* Task details *
From the listing below, output only the lines starting at the line that has "The documents of" and ending at the line that has "Definition opt_string (key", exactly as they appear, ends included.
Start of The data
(* ===== verification/TaskJson.v ===== *)
(** * core/task.go and interfaces/memory.go on the wire

    The documents of a [Task] and of a [CheckpointMeta], after their struct tags,
    and their round trip. The conventions are the ones of [Json.v]. *)

From S2P Require Import Prelude GoLang Core Json World Interfaces.
From stdpp Require Import base gmap strings list.

(** A string field with [omitempty]. *)
Definition opt_string (key s : string) : list (string * json) :=
  if str_empty s then [] else [(key, JString s)].

Definition marshal_WebhookConfig (w : WebhookConfig) : json :=
  JObj ([("id", JString (wh_ID w)); ("url", JString (wh_URL w))]
        ++ opt_string "secret" (wh_Secret w)
        ++ (if is_nil (wh_EventTypes w) then []
            else [("eventTypes", JArr (JString <$> wh_EventTypes w))])
        ++ (if is_nil (wh_Headers w) then []
            else [("headers", JObj ((fun kv => (kv.1, JString kv.2)) <$> wh_Headers w))])).

Definition marshal_TaskStatus (s : TaskStatus) : json :=
  JObj ([("state", JString (ts_State s)); ("timestamp", JTime (ts_Timestamp s))]
        ++ opt_string "message" (ts_Message s)).

Definition marshal_CheckpointMeta (m : CheckpointMeta) : json :=
  JObj [("CheckpointID", JString (cm_CheckpointID m)); ("SessionID", JString (cm_SessionID m));
        ("CreatedAt", JTime (cm_CreatedAt m))].

Section marshal.
Context (plan_json : nat -> option json).

Definition marshal_Task (t : Task) : option json :=
  match marshal_list (marshal_Message plan_json) (task_History t),
        marshal_list (marshal_Artifact plan_json) (task_Artifacts t),
        omitempty (is_nil (task_Metadata t)) "metadata" (marshal_amap plan_json (task_Metadata t)) with
  | Some hist, Some arts, Some md =>
      Some (JObj (
        [("id", JString (task_ID t)); ("contextId", JString (task_ContextID t))]
        ++ opt_string "tenantId" (task_TenantID t)
        ++ [("status", marshal_TaskStatus (task_Status t)); ("history", hist); ("artifacts", arts)]
        ++ (if is_nil (task_Webhooks t) then []
            else [("webhooks", JArr (marshal_WebhookConfig <$> task_Webhooks t))])
        ++ md
        ++ [("createdAt", JTime (task_CreatedAt t)); ("updatedAt", JTime (task_UpdatedAt t))]))
  | _, _, _ => None
  end.

Definition norm_Task (t : Task) : Task :=
  mkTask (task_ID t) (task_ContextID t) (task_TenantID t) (task_Status t)
    (norm_Message plan_json <$> task_History t) (norm_Artifact plan_json <$> task_Artifacts t)
    (task_Webhooks t) (norm_amap plan_json (task_Metadata t)) (task_CreatedAt t) (task_UpdatedAt t).
End marshal.

Definition dec_header (kv : string * json) : option (string * string) := keyed dec_string kv.

Definition dec_headers (j : json) : option (list (string * string)) :=
  match j with JObj m => all_some (dec_header <$> m) | _ => None end.

Definition dec_WebhookConfig (j : json) : option WebhookConfig :=
  match j with
  | JObj m =>
      match field "" dec_string "id" m, field "" dec_string "url" m, field "" dec_string "secret" m,
            field [] (dec_list dec_string) "eventTypes" m, field [] dec_headers "headers" m with
      | Some i, Some u, Some s, Some e, Some h => Some (mkWebhookConfig i u s e h)
      | _, _, _, _, _ => None
      end
  | _ => None
  end.

Definition dec_TaskStatus (j : json) : option TaskStatus :=
  match j with
  | JObj m =>
      match field "" dec_string "state" m, field zero_Time dec_time "timestamp" m,
            field "" dec_string "message" m with
      | Some s, Some t, Some msg => Some (mkTaskStatus s t msg)
      | _, _, _ => None
      end
  | _ => None
  end.

(** [core.TaskStatus{}]. *)
Definition zero_TaskStatus : TaskStatus := mkTaskStatus "" zero_Time "".

Definition unmarshal_Task (j : json) : option Task :=
  match j with
  | JObj m =>
      match field "" dec_string "id" m, field "" dec_string "contextId" m,
            field "" dec_string "tenantId" m, field zero_TaskStatus dec_TaskStatus "status" m,
            field [] (dec_list dec_Message) "history" m,
            field [] (dec_list dec_Artifact) "artifacts" m,
            field [] (dec_list dec_WebhookConfig) "webhooks" m, field [] dec_amap "metadata" m,
            field zero_Time dec_time "createdAt" m, field zero_Time dec_time "updatedAt" m with
      | Some i, Some c, Some tn, Some st, Some h, Some a, Some w, Some md, Some cr, Some up =>
          Some (mkTask i c tn st h a w md cr up)
      | _, _, _, _, _, _, _, _, _, _ => None
      end
  | _ => None
  end.

Definition unmarshal_CheckpointMeta (j : json) : option CheckpointMeta :=
  match j with
  | JObj m =>
      match field "" dec_string "CheckpointID" m, field "" dec_string "SessionID" m,
            field zero_Time dec_time "CreatedAt" m with
      | Some c, Some s, Some t => Some (mkCheckpointMeta c s t)
      | _, _, _ => None
      end
  | _ => None
  end.

(** ** Lemmas *)

Lemma unmarshal_marshal_CheckpointMeta m :
  unmarshal_CheckpointMeta (marshal_CheckpointMeta m) = Some m.
Proof. by destruct m. Qed.

Lemma dec_strings l : dec_list dec_string (JArr (JString <$> l)) = Some l.
Proof.
  simpl. rewrite <- list_fmap_compose. rewrite (all_some_fmap _ id) by done.
  by rewrite list_fmap_id.
Qed.

Lemma dec_marshal_headers h :
  dec_headers (JObj ((fun kv => (kv.1, JString kv.2)) <$> h)) = Some h.
Proof.
  simpl. rewrite <- list_fmap_compose. rewrite (all_some_fmap _ id); [by rewrite list_fmap_id|].
  by intros [k v] _.
Qed.

Lemma is_nil_true {A} (l : list A) : is_nil l = true -> l = [].
Proof. by destruct l. Qed.

Lemma dec_marshal_WebhookConfig w : dec_WebhookConfig (marshal_WebhookConfig w) = Some w.
Proof.
  destruct w as [i u s e h]. unfold marshal_WebhookConfig, opt_string, dec_WebhookConfig, field.
  cbn [wh_ID wh_URL wh_Secret wh_EventTypes wh_Headers].
  destruct (str_empty s) eqn:Hs; try (apply str_empty_true in Hs; subst s);
  destruct (is_nil e) eqn:He; try (apply is_nil_true in He; subst e);
  destruct (is_nil h) eqn:Hh; try (apply is_nil_true in Hh; subst h);
  cbn -[dec_list dec_headers]; rewrite ?dec_strings, ?dec_marshal_headers; done.
Qed.

Lemma dec_marshal_TaskStatus s : dec_TaskStatus (marshal_TaskStatus s) = Some s.
Proof.
  destruct s as [st t m]. unfold marshal_TaskStatus, opt_string, dec_TaskStatus, field.
  cbn [ts_State ts_Timestamp ts_Message].
  destruct (str_empty m) eqn:Hm; [apply str_empty_true in Hm; subst m|]; done.
Qed.

Section lemmas.
Context (plan_json : nat -> option json).

Lemma dec_marshal_webhooks l :
  dec_list dec_WebhookConfig (JArr (marshal_WebhookConfig <$> l)) = Some l.
Proof.
  simpl. rewrite <- list_fmap_compose. rewrite (all_some_fmap _ id); [by rewrite list_fmap_id|].
  intros w _. apply dec_marshal_WebhookConfig.
Qed.

Lemma marshal_TaskStatus_obj s : exists o, marshal_TaskStatus s = JObj o.
Proof. by eexists. Qed.

Lemma unmarshal_marshal_Task t j :
  marshal_Task plan_json t = Some j -> unmarshal_Task j = Some (norm_Task plan_json t).
Proof.
  destruct t as [i c tn st h a wh md cr up]. unfold marshal_Task, norm_Task, omitempty, opt_string.
  cbn -[marshal_amap marshal_list marshal_TaskStatus].
  destruct (marshal_list (marshal_Message plan_json) h) as [hj|] eqn:Hh; [|done].
  destruct (marshal_list (marshal_Artifact plan_json) a) as [aj|] eqn:Ha; [|done].
  destruct (dec_marshal_list _ _ _ _ _ Hh (fun x y _ => dec_marshal_Message plan_json x y)) as (js & -> & H1).
  destruct (dec_marshal_list _ _ _ _ _ Ha (fun x y _ => dec_marshal_Artifact plan_json x y)) as (js' & -> & H2).
  destruct (marshal_TaskStatus_obj st) as [so Hso]. pose proof (dec_marshal_TaskStatus st) as Hst.
  rewrite Hso in *.
  destruct (str_empty tn) eqn:Htn; try (apply str_empty_true in Htn; subst tn);
  destruct (is_nil wh) eqn:Hwh; try (apply is_nil_true in Hwh; subst wh);
  destruct (is_nil md) eqn:Hmd; try (apply is_nil_true in Hmd; subst md);
  try (destruct (marshal_amap plan_json md) as [mj|] eqn:Hm; [|done];
       destruct (marshal_amap_obj plan_json _ _ Hm) as [mo ->]; apply dec_marshal_amap in Hm);
  intros; simplify_eq; unfold unmarshal_Task, field;
  cbn -[dec_amap dec_list dec_TaskStatus]; rewrite ?Hst, ?H1, ?H2, ?dec_marshal_webhooks, ?Hm; done.
Qed.
End lemmas.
End of The data
* Output below *
    The documents of a [Task] and of a [CheckpointMeta], after their struct tags,
    and their round trip. The conventions are the ones of [Json.v]. *)

From S2P Require Import Prelude GoLang Core Json World Interfaces.
From stdpp Require Import base gmap strings list.

(** A string field with [omitempty]. *)
Definition opt_string (key s : string) : list (string * json) :=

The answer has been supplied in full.